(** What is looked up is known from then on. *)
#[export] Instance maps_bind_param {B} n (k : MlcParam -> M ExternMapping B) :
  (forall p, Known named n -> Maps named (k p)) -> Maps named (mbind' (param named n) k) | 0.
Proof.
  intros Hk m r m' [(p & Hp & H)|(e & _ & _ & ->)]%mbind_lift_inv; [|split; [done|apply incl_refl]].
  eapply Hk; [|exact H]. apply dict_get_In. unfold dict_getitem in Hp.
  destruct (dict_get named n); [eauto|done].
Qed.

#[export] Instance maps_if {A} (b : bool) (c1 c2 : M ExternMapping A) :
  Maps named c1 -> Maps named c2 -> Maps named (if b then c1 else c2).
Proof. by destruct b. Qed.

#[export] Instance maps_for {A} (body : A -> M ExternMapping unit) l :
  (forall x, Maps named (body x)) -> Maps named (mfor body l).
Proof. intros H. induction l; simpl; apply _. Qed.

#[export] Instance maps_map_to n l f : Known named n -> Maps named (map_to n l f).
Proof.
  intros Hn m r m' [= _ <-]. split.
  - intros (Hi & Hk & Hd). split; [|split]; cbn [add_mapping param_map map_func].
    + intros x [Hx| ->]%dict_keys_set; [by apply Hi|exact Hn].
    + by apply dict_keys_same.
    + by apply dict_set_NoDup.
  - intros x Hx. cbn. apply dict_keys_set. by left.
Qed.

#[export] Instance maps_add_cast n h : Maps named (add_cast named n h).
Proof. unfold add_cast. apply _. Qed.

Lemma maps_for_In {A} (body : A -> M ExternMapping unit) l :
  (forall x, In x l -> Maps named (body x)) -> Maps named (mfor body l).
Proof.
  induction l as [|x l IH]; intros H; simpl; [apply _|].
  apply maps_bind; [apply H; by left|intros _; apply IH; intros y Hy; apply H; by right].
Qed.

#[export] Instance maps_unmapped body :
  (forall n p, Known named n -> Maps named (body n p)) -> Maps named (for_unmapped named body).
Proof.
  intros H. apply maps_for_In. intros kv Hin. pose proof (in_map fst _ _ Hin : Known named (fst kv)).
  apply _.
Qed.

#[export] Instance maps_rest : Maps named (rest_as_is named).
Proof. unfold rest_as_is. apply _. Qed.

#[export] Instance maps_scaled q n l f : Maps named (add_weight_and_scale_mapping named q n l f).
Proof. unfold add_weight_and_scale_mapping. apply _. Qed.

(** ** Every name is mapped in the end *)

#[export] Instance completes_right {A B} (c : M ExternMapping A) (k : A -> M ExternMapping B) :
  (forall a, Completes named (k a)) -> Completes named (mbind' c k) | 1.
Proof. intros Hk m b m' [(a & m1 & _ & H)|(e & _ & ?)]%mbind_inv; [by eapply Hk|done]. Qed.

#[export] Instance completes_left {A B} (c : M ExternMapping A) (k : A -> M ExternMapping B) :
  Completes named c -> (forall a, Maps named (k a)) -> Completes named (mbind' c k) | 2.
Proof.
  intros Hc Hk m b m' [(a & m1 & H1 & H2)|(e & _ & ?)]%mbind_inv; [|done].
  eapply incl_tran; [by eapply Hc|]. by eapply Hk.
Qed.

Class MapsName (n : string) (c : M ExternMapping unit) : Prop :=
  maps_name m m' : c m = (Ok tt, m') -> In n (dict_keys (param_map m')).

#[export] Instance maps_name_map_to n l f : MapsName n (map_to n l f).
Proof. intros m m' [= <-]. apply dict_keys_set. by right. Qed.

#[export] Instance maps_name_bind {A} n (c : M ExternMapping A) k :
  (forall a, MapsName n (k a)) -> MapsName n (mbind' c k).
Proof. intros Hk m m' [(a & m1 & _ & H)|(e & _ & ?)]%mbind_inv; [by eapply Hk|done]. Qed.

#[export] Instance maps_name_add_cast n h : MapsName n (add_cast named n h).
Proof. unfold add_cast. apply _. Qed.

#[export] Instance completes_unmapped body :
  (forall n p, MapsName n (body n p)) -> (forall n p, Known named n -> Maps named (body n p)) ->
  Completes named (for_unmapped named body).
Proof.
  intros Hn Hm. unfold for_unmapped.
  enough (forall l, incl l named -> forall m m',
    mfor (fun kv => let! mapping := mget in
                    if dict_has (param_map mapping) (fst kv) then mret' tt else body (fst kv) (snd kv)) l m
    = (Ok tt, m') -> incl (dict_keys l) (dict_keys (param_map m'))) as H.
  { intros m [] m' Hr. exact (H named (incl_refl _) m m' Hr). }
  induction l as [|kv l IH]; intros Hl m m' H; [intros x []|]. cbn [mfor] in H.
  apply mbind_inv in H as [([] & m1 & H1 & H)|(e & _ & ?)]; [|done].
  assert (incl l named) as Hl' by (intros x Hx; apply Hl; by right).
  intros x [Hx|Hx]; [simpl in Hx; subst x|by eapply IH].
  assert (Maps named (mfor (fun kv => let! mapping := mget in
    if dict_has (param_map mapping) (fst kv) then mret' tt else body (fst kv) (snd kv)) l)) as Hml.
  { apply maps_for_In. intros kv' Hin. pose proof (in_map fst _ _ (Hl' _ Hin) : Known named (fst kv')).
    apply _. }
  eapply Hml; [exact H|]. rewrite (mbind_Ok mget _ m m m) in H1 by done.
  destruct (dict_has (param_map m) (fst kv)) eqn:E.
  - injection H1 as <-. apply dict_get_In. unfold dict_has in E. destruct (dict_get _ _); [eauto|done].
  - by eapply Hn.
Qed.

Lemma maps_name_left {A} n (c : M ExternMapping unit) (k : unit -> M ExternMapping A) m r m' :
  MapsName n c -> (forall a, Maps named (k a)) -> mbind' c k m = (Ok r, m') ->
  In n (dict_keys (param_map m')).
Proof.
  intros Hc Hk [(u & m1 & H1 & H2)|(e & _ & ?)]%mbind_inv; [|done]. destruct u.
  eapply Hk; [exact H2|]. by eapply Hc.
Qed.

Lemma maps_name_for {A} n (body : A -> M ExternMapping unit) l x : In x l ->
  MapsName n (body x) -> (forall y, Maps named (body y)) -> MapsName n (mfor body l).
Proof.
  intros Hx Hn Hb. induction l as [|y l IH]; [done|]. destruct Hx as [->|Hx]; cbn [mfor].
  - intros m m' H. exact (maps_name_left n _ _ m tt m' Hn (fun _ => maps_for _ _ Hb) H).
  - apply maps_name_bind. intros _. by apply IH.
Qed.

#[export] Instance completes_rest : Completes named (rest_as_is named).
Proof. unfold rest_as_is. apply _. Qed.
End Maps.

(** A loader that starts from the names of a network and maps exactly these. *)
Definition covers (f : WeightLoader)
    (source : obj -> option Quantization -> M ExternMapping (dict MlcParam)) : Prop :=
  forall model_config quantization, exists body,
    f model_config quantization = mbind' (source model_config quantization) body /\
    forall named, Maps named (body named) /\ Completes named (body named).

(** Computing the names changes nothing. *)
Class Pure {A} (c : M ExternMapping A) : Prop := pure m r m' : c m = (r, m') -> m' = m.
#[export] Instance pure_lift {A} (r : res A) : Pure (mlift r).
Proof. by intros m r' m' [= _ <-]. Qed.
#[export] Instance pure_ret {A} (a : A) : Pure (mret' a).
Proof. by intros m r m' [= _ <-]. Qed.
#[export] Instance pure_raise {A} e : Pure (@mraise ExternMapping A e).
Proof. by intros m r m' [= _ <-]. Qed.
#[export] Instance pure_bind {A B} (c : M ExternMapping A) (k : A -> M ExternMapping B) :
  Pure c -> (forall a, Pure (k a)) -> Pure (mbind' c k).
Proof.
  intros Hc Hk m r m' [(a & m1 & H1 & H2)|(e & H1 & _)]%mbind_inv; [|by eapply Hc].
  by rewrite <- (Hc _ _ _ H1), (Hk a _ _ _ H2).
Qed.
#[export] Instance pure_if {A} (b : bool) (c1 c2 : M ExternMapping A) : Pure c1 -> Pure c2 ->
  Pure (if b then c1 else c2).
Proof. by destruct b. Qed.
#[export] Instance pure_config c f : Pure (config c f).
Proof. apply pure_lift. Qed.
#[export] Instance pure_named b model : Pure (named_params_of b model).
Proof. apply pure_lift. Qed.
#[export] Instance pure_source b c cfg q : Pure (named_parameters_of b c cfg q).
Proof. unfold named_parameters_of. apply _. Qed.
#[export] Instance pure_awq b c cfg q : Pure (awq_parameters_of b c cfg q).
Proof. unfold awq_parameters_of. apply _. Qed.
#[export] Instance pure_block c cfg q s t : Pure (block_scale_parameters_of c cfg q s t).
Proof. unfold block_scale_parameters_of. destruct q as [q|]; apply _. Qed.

§

Where does the string "done" occur in the material? Copy every line where it does.

  intros Hk m r m' [(p & Hp & H)|(e & _ & _ & ->)]%mbind_lift_inv; [|split; [done|apply incl_refl]].
  destruct (dict_get named n); [eauto|done].
Proof. intros Hk m b m' [(a & m1 & _ & H)|(e & _ & ?)]%mbind_inv; [by eapply Hk|done]. Qed.
  intros Hc Hk m b m' [(a & m1 & H1 & H2)|(e & _ & ?)]%mbind_inv; [|done].
Proof. intros Hk m m' [(a & m1 & _ & H)|(e & _ & ?)]%mbind_inv; [by eapply Hk|done]. Qed.
  apply mbind_inv in H as [([] & m1 & H1 & H)|(e & _ & ?)]; [|done].
  eapply Hml; [exact H|]. rewrite (mbind_Ok mget _ m m m) in H1 by done.
  - injection H1 as <-. apply dict_get_In. unfold dict_has in E. destruct (dict_get _ _); [eauto|done].
  intros Hc Hk [(u & m1 & H1 & H2)|(e & _ & ?)]%mbind_inv; [|done]. destruct u.
  intros Hx Hn Hb. induction l as [|y l IH]; [done|]. destruct Hx as [->|Hx]; cbn [mfor].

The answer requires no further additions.